My Assumptions & Rationale

FCF Growth Rate (Y1-Y5)
N/A

Explicit multi-year free cash flow projections are withheld. RTX operates under massive, multi-decade government contracts whose complex revenue recognition and cost-overrun structures make standard 5-year FCF forecasting highly unreliable.

Discount Rate (WACC)
N/A

The discount rate is null. While its incredibly low beta of 0.406 would mathematically suggest a very low cost of equity, RTX's $39.9 billion debt load obscures a standard WACC calculation from top-level data.

Terminal Growth Rate
3.0%

3.0% represents a standard, conservative terminal rate reflecting the reality that a massive industrial conglomerate cannot outpace global GDP growth into perpetuity.

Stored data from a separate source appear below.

(** The replay, inside its worktree. *)
Definition replay (wt base : string) : gprog ((string + Outcome) + string) :=
  let! ident := must wt LogIdent in
  match ident with
  | inr e => Ret (inr e)
  | inl ident =>
    let '(name, mail) := default ("kloudlite", "noreply@invalid") (split_once nl ident) in
    let! o := trigger (Local wt (Rebase base name mail)) in
    match o with
    | inr e => Ret (inr e)
    | inl o =>
      if negb (success o) then
        trigger (Local wt RebaseAbort) ;;!
        Ret (inl (inr (conflicts ("rebase stopped: " +:+ stderr_tail o))))
      else
        let! t := must wt RevParseHead in
        Ret match t with inr e => inr e | inl t => inl (inl t) end
    end
  end.
Definition rebase (dir base head_ : string) : gprog ((string + Outcome) + string) :=
  let! pid := trigger Pid in
  let wt := default dir (strip_suffix ".git" dir) +:+ ".wt." +:+ pid in
  trigger (RemoveTree wt) ;;!
  let! o := trigger (Local dir (WorktreeAdd wt head_)) in
  match o with
  | inr e => Ret (inr e)
  | inl o =>
    if negb (success o) then Ret (inr ("worktree add: " +:+ stderr_tail o))
    else
      let! done_ := replay wt base in
      trigger (Local dir (WorktreeRemove wt)) ;;!
      trigger (RemoveTree wt) ;;!
      trigger (Local dir WorktreePrune) ;;!
      Ret done_
  end.

(** After a refused push: the base's new tip, where what the job asked for is provably in it. *)
Definition landed_anyway (dir url secret : string) (j : Job) (head_oid : string) : gprog (option string) :=
  let! f := (if String.eqb url "" then Ret (inl tt) else fetch dir url secret (w_owner j) [w_base j; w_head j]) in
  match f with
  | inr _ => Ret None
  | inl _ =>
    let! base := must dir (RevParse [RefCommit (w_base j)]) in
    match base with
    | inr _ => Ret None
    | inl base =>
      if String.eqb (w_strategy j) "squash" then
        let! base_tree := must dir (RevParse [TreeOf base]) in
        match base_tree with
        | inr _ => Ret None
        | inl base_tree =>
          let! t := tree_merge dir base head_oid in
          Ret match t with inl (inl t) => if String.eqb t base_tree then Some base else None | _ => None end
        end
      else
        let! o := trigger (Local dir (IsAncestor head_oid base)) in
        Ret match o with inl o => if success o then Some base else None | inr _ => None end
    end
  end.

Definition merged (detail : option string) (tip : string) : Outcome := mkOutcome OMerged detail (Some tip).
Definition already : option string := Some "already merged".

(** The commit a strategy makes of the two tips, or how the job ends without one. *)
Definition combine (dir : string) (j : Job) (base_oid head_oid base_tree : string) : gprog ((string + Outcome) + string) :=
  let s := w_strategy j in
  if String.eqb s "fast-forward" then
    let! o := trigger (Local dir (IsAncestor base_oid head_oid)) in
    Ret match o with
        | inr e => inr e
        | inl o => if success o then inl (inl head_oid)
                   else inl (inr (refused "not a fast-forward — use merge or squash, or rebase and push again"))
        end
  else if String.eqb s "merge" || String.eqb s "squash" then
    let! t := tree_merge dir base_oid head_oid in
    match t with
    | inr e => Ret (inr e)
    | inl (inr o) => Ret (inl (inr o))
    | inl (inl tree) =>
      if String.eqb tree base_tree then Ret (inl (inr (merged already base_oid)))
      else
        let parents := if String.eqb s "squash" then [base_oid] else [base_oid; head_oid] in
        let! c := commit_tree dir tree parents head_oid (w_title j +:+ " (#" +:+ display_i (w_number j) +:+ ")") in
        Ret match c with inr e => inr e | inl c => inl (inl c) end
    end
  else if String.eqb s "rebase" then rebase dir base_oid head_oid
  else Ret (inl (inr (refused "strategy must be fast-forward, squash, merge or rebase"))).

Definition push (dir url secret : string) (j : Job) (base_oid head_oid new_tip : string) : gprog (Outcome + string) :=
  let! o := trigger (Networked dir secret (w_owner j) (Push (w_base j) base_oid url new_tip)) in
  match o with
  | inr e => Ret (inr e)
  | inl o =>
    if success o then Ret (inl (merged None new_tip))
    else
      let! l := landed_anyway dir url secret j head_oid in
      Ret (inl match l with Some base => merged already base | None => refused (stderr_tail o) end)
  end.

(** [run_inner]. *)
Definition run (j : Job) (cache upstream secret : string) : gprog (Outcome + string) :=
  let! there := trigger GitVersion in
  if negb there then Ret (inl (refused NO_GIT))
  else
    let! s := sync cache upstream secret j in
    match s with
    | inr e => Ret (inr e)
    | inl (dir, url) =>
      let! o := trigger (Local dir (RevParse [RefCommit (w_base j); RefCommit (w_head j); RefTree (w_base j)])) in
      match o with
      | inr e => Ret (inr e)
      | inl o =>
        if negb (success o) then Ret (inl (refused "one of the branches is gone"))
        else
          match trim <$> lines (lossy (stdout o)) with
          | [base_oid; head_oid; base_tree] =>
            let! o := trigger (Local dir (IsAncestor head_oid base_oid)) in
            match o with
            | inr e => Ret (inr e)
            | inl o =>
              if success o then Ret (inl (merged already base_oid))
              else
                let! c := combine dir j base_oid head_oid base_tree in
                match c with
                | inr e => Ret (inr e)
                | inl (inr o) => Ret (inl o)
                | inl (inl new_tip) => push dir url secret j base_oid head_oid new_tip
                end
            end
          | _ => Ret (inr "rev-parse did not answer three ids")
          end
      end
    end.

(** ** The trial merge *)
Definition unknown (why : string) : Verdict := mkVerdict Unknown (Some why) false "" "".

Definition check_local (j : Job) (cache : string) : gprog (Verdict + string) :=
  let! there := trigger GitVersion in
  if negb there then Ret (inl (unknown NO_GIT))
  else
    let dir := cache_of cache (w_owner j) (w_name j) in
    let! tips := trigger (Local dir (RevParse [RefCommit (w_base j); RefCommit (w_head j)])) in
    match tips with
    | inr e => Ret (inr e)
    | inl tips =>
      if negb (success tips) then Ret (inl (unknown "one of the branches is gone"))
      else
        let ls := lines (lossy (stdout tips)) in
        let base_oid := trim (default "" (ls !! 0%nat)) in
        let head_oid := trim (default "" (ls !! 1%nat)) in
        let! t := tree_merge dir (heads (w_base j)) (heads (w_head j)) in
        Ret (inl match t with
                 | inl (inl _) =>
                   mkVerdict Clean (Some ("this can be merged into " +:+ w_base j +:+ ", but not fast-forwarded")) false base_oid head_oid
                 | inl (inr o) => mkVerdict Dirty (o_detail o) false base_oid head_oid
                 | inr e => mkVerdict Unknown (Some e) false base_oid head_oid
                 end)
    end.

Definition check (j : Job) (cache upstream secret : string) : gprog (Verdict + string) :=
  let! there := trigger GitVersion in
  if negb there then Ret (inl (unknown NO_GIT))
  else
    let! s := sync cache upstream secret j in
    match s with
    | inr e => Ret (inr e)
    | inl _ => check_local j cache
    end.

(** ** Pruning the caches *)

(** Delete what nothing has touched in [age], as [prune]'s first loop; what is kept, and how many went. *)
Fixpoint drop_stale (age : Z) (cs kept : list Cache) (gone : Z) : gprog (list Cache * Z) :=
  match cs with
  | [] => Ret (kept, gone)
  | c :: cs =>
    let! fresh := (match c_used c with
                   | None => Ret false
                   | Some t => let! since := trigger (SinceUse t) in Ret (since <=? age)
                   end) in
    if (fresh : bool) then drop_stale age cs (kept ++ [c]) gone
    else
      let! ok := trigger (RemoveTree (c_dir c)) in
      drop_stale age cs kept (if (ok : bool) then gone + 1 else gone)
  end.
Definition older (a b : Cache) : Prop := default 0 (c_used a) <= default 0 (c_used b).
#[global] Instance older_dec a b : Decision (older a b). Proof. unfold older. apply _. Defined.

(** Then the least recently used, until the rest fits. *)
Fixpoint shrink (budget : Z) (kept : list Cache) (total gone : Z) : gprog Z :=
  match kept with
  | [] => Ret gone
  | c :: kept =>
    if total <=? budget then Ret gone
    else
      let! ok := trigger (RemoveTree (c_dir c)) in
      if (ok : bool) then shrink budget kept (total - c_size c) (gone + 1) else shrink budget kept total gone
  end.
Definition sizes (cs : list Cache) : Z := foldr (fun c n => c_size c + n) 0 cs.

Definition prune (cache : string) (age budget : Z) : gprog Z :=
  let! cs := trigger (ReadCaches (cache +:+ "/merge")) in
  match cs with
  | None => Ret 0
  | Some cs =>
    let! kg := drop_stale age cs [] 0 in
    let kept := merge_sort older kg.1 in
    shrink budget kept (sizes kept) kg.2
  end.

(** ** The worker, [bins/worker/src/main.rs] *)
Record Worker := mkWorker { w_me : string; w_cache : string; w_upstream : string; w_secret : string }.

Definition targets_whole_repo (e : Event) : bool :=
  (ev_number e =? 0) && match ev_kind e with HeadMoved => true | _ => false end.

Definition event_repo (repo : string) : option (string * string) :=
  '(owner, name) ← split_once "/" repo;
  if valid_segment owner && valid_segment name then Some (owner, name) else None.

Definition merge_one (w : Worker) (owner name : string) (number : Z) : gprog unit :=
  let! claimed := trigger (PostClaim owner name number (w_me w)) in
  match claimed with
  | inl (Some j) =>
    let! done_ := run j (w_cache w) (w_upstream w) (w_secret w) in
    match done_ with
    | inl o => trigger (PostOutcome owner name number (w_me w) o) ;;! Ret tt
    | inr _ => Ret tt
    end
  | _ => Ret tt
  end.

Definition check_one (w : Worker) (owner name : string) (d : Deep) : gprog unit :=
  let! v := check_local (mkJob owner name (d_number d) "" (d_base d) (d_head d) "" "") (w_cache w) in
  match v with
  | inl v => trigger (PostMergeability owner name (d_number d) v) ;;! Ret tt
  | inr _ => Ret tt
  end.

(** Every branch of the fan-out, once. *)
Definition branches_of (deep : list Deep) : list string :=
  fold_left (fun bs b => if bool_decide (b ∈ bs) then bs else (bs ++ [b])%list) (concat ((fun d => [d_base d; d_head d]) <$> deep)) [].

Definition check_all (w : Worker) (owner name : string) (number : Z) : gprog unit :=
  let! deep := trigger (PostCheck owner name number) in
  match deep with
  | inr _ => Ret tt
  | inl deep =>
    let deep := default [] deep in
    (if bool_decide (deep = []) then Ret tt
     else sync_branches (w_cache w) (w_upstream w) (w_secret w) owner name (branches_of deep) ;;! Ret tt) ;;!
    traverse (check_one w owner name) deep ;;! Ret tt
  end.

(** One delivered event, under the repository's lock. *)
Definition handle_event (w : Worker) (e : Event) : gprog unit :=
  match event_repo (ev_repo e) with
  | None => Ret tt
  | Some (owner, name) =>
    let key := "merge/" +:+ owner +:+ "/" +:+ name in
    trigger (Lock key) ;;!
    match ev_kind e with
    | MergeRequested => merge_one w owner name (ev_number e)
    | _ => check_all w owner name (if targets_whole_repo e then 0 else ev_number e)
    end ;;!
    trigger (Unlock key)
  end.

Frequently Asked Questions

Why didn't Gemini calculate specific IV for RTX?

Defense conglomerates are poor candidates for standard DCF analysis. Their cash flows are dictated by political appropriations, classified program budgets, and complex percentage-of-completion accounting rules that cannot be accurately modeled from basic APIs.

Does RTX carry a lot of debt?

Yes. Following its merger and subsequent reorganizations, RTX carries nearly $40 billion in total debt against $7.4 billion in cash, a significant leverage profile typical of heavy industrial manufacturing.

What is RTX's dividend yield?

RTX offers a reliable 1.36% dividend yield with a 53.8% payout ratio, signaling management's commitment to returning capital to shareholders despite its heavy capital expenditure requirements.

Disclaimer: The numbers presented on this page are for educational and entertainment purposes only. They are the result of a deterministic mathematical model fed with assumptions generated by an Artificial Intelligence (Gemini 3.1). This does not constitute investment advice. Always conduct your own due diligence before investing in the stock market.